══ Records for the task
Lemma unique_names_NoDup (p : Column -> bool) (cs : list Column) :
  (forall c, In c cs -> p c = true ->
     (List.length (filter (named (col_name c)) cs) <= 1)%nat) ->
  NoDup (map col_name (filter p cs)).
Proof.
  induction cs as [|c cs IH]; intros H; cbn; [constructor|].
  assert (Hrest : NoDup (map col_name (filter p cs))).
  { apply IH. intros c' Hin Hp. specialize (H c' (or_intror Hin) Hp).
    cbn in H. destruct (named (col_name c') c); cbn in H; lia. }
  destruct (p c) eqn:Hp; [|exact Hrest].
  cbn. constructor; [|exact Hrest].
  intros Hin. apply in_map_iff in Hin. destruct Hin as [c' [Hname Hc']].
  apply filter_In in Hc'. destruct Hc' as [Hc' _].
  specialize (H c (or_introl eq_refl) Hp). cbn in H.
  unfold named at 1 in H. rewrite label_eqb_refl in H. cbn in H.
  assert (1 <= List.length (filter (named (col_name c)) cs))%nat.
  { apply (filter_In_length _ _ c' Hc'). unfold named.
    apply label_eqb_eq. exact Hname. }
  lia.
Qed.

(** The strip step. *)
Lemma strip_step_spec (df out : DataFrame) :
  strip_columns df (object_columns df) = Return out
  <-> strippable df /\ stripped df out.
Proof.
  assert (Hobj : forall c, In c (cols df) -> dtype c = object ->
                           In (col_name c) (object_columns df)).
  { intros c Hc Hd. unfold object_columns. apply in_map.
    apply filter_In. split; [exact Hc|]. now rewrite Hd. }
  assert (Hstripped : strippable df ->
            forall out', out' = strip_set (object_columns df) df
                         <-> stripped df out').
  { intros Hs out'.
    assert (Hmap : cols (strip_set (object_columns df) df)
                   = map (fun c => if dtype_is_object (dtype c)
                                   then strip_one c else c) (cols df)).
    { unfold strip_set. cbn [cols]. apply map_ext_in. intros c Hc.
      destruct (dtype_is_object (dtype c)) eqn:Hd.
      - assert (Hdt : dtype c = object) by (destruct (dtype c); now try discriminate).
        replace (label_in (col_name c) (object_columns df)) with true;
          [reflexivity|].
        symmetry. apply label_in_In, Hobj; assumption.
      - destruct (label_in (col_name c) (object_columns df)) eqn:Hin;
          [|reflexivity].
        exfalso. apply label_in_In in Hin. unfold object_columns in Hin.
        apply in_map_iff in Hin. destruct Hin as [c' [Hname Hc']].
        apply filter_In in Hc'. destruct Hc' as [Hc' Hd'].
        assert (Hdt' : dtype c' = object)
          by (destruct (dtype c'); now try discriminate).
        destruct (Hs c' Hc' Hdt') as [Hu _].
        assert (Hcin : In c (filter (fun c0 => label_eqb (col_name c0) (col_name c'))
                               (cols df))).
        { apply filter_In. split; [exact Hc|]. apply label_eqb_eq. congruence. }
        rewrite Hu in Hcin. destruct Hcin as [<-|[]]. congruence. }
    split.
    - intros ->. split; [reflexivity|]. rewrite Hmap.
      apply Forall2_map_right. intros c _.
      destruct (dtype_is_object (dtype c)); reflexivity.
    - intros [Hi Hc]. destruct out' as [idx cs]. cbn in Hi, Hc.
      unfold strip_set. f_equal; [exact Hi|].
      change (cs = cols (strip_set (object_columns df) df)).
      rewrite Hmap. clear -Hc. induction Hc as [|c c' l l' Hcc _ IH]; cbn;
        [reflexivity|].
      rewrite IH. destruct (dtype_is_object (dtype c)); now rewrite Hcc. }
  split.
  - intros Hrun.
    pose proof (strip_columns_unique _ _ _ Hrun) as Huniq.
    assert (Hnd : NoDup (object_columns df)).
    { apply unique_names_NoDup. intros c Hc Hd.
      destruct (Huniq (col_name c)) as [c' Hc'].
      - apply Hobj; [exact Hc|]. destruct (dtype c); now try discriminate.
      - rewrite Hc'. cbn. lia. }
    apply (strip_columns_spec _ Hnd) in Hrun. destruct Hrun as [Hall ->].
    assert (Hs : strippable df).
    { intros c Hc Hd. destruct (Hall _ (Hobj c Hc Hd)) as [c' [Hf Hok]].
      assert (Hcin : In c (filter (named (col_name c)) (cols df))).
      { apply filter_In. split; [exact Hc|]. apply label_eqb_refl. }
      rewrite Hf in Hcin. destruct Hcin as [->|[]].
      split; [exact Hf|exact Hok]. }
    split; [exact Hs|]. now apply (Hstripped Hs).
  - intros [Hs Hout].
    assert (Hnd : NoDup (object_columns df)).
    { apply unique_names_NoDup. intros c Hc Hd.
      assert (Hdt : dtype c = object) by (destruct (dtype c); now try discriminate).
      destruct (Hs c Hc Hdt) as [Hf _]. fold (named (col_name c)) in Hf.
      rewrite Hf. cbn. lia. }
    apply (strip_columns_spec _ Hnd). split.
    + intros col Hin. unfold object_columns in Hin.
      apply in_map_iff in Hin. destruct Hin as [c [<- Hc]].
      apply filter_In in Hc. destruct Hc as [Hc Hd].
      assert (Hdt : dtype c = object) by (destruct (dtype c); now try discriminate).
      exists c. exact (Hs c Hc Hdt).
    + now apply (Hstripped Hs).
Qed.

End StripLoop.

Section RenameAndSelect.

Import pandas backend_data.

Variable pd : Pandas.

Lemma frame_eq (a b : DataFrame) :
  index a = index b -> cols a = cols b -> a = b.
Proof. destruct a, b. cbn. now intros -> ->. Qed.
════
#### Task objective
Reproduce the entries above exactly, but only the lines between the line holding "<-> strippable df /\ stripped df out." and the line holding "assert (Hstripped : strippable df ->", inclusive.

#### Response for this exercise
  <-> strippable df /\ stripped df out.
Proof.
  assert (Hobj : forall c, In c (cols df) -> dtype c = object ->
                           In (col_name c) (object_columns df)).
  { intros c Hc Hd. unfold object_columns. apply in_map.
    apply filter_In. split; [exact Hc|]. now rewrite Hd. }
  assert (Hstripped : strippable df ->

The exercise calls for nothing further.